In a step what could be best described as India echoing the words of other sovereign nations, the Government of India through Press Note 3 (2020 Series) dated April 17, 2020 (“Press Note”) amended its Foreign Direct Investment Policy to curb the opportunistic takeovers / acquisitions of Indian companies due to the current Covid-19 pandemic.

In this regard, Para 3.1.1 of the extant Consolidated Foreign Direct Investment Policy, 2017 (“FDI Policy”) has been revised to state that any investment by an entity of a country, which shares land border with India, or where the beneficial owner of an investment into India is situated in or is a citizen of any such country, can be made only upon seeking prior approval of the Government.

Accordingly, any investment being made from Bangladesh, China, Pakistan, Nepal, Myanmar, Bhutan and Afghanistan (“Neighbouring Countries”) or where the beneficial owner of an investment into India is situated in or is a citizen of any of the aforementioned countries (“Neighbouring Country Investments”), shall require prior approval of the Government regardless of the sector/activities in which investment is being made.
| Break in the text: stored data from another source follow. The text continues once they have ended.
#[export] Instance get_str_proper : Proper ((≡@{value}) ==> (=) ==> (=)) get_str.
Proof.
  intros v w H k ? <-. unfold get_str.
  pose proof (get_proper _ _ H k k eq_refl) as Hg.
  inversion Hg as [x y Hxy|]; simpl; [by rewrite Hxy|done].
Qed.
In a subsequent notification, it was stated that a transfer of ownership of any existing entity or future FDI in an entity in India, directly or indirectly, resulting in beneficial ownership falling within this restriction would require mandatory government approval. Therefore, investors from India's neighbouring countries will need to seek Indian government's approval before taking their investment forward – for the foreseeable future.

FDI in Multibrand retail

The FDI Policy permits 51 percent foreign investment in multi-brand retail, subject to approval of the Indian government and fulfilment of certain conditions including the foreign investor needing to bring in a minimum of $100 million; 50 percent of the total foreign investment being invested in backend infrastructure (including investment towards processing, manufacturing, storage etc.); and the multi-brand retail stores having to be set up only in cities with a population of more than 1 million. However, no FDI is permitted in e-commerce multi-brand retail. The Indian government also views e-commerce platforms operating on an inventory-based model as disguisedly engaging in multi-brand retail.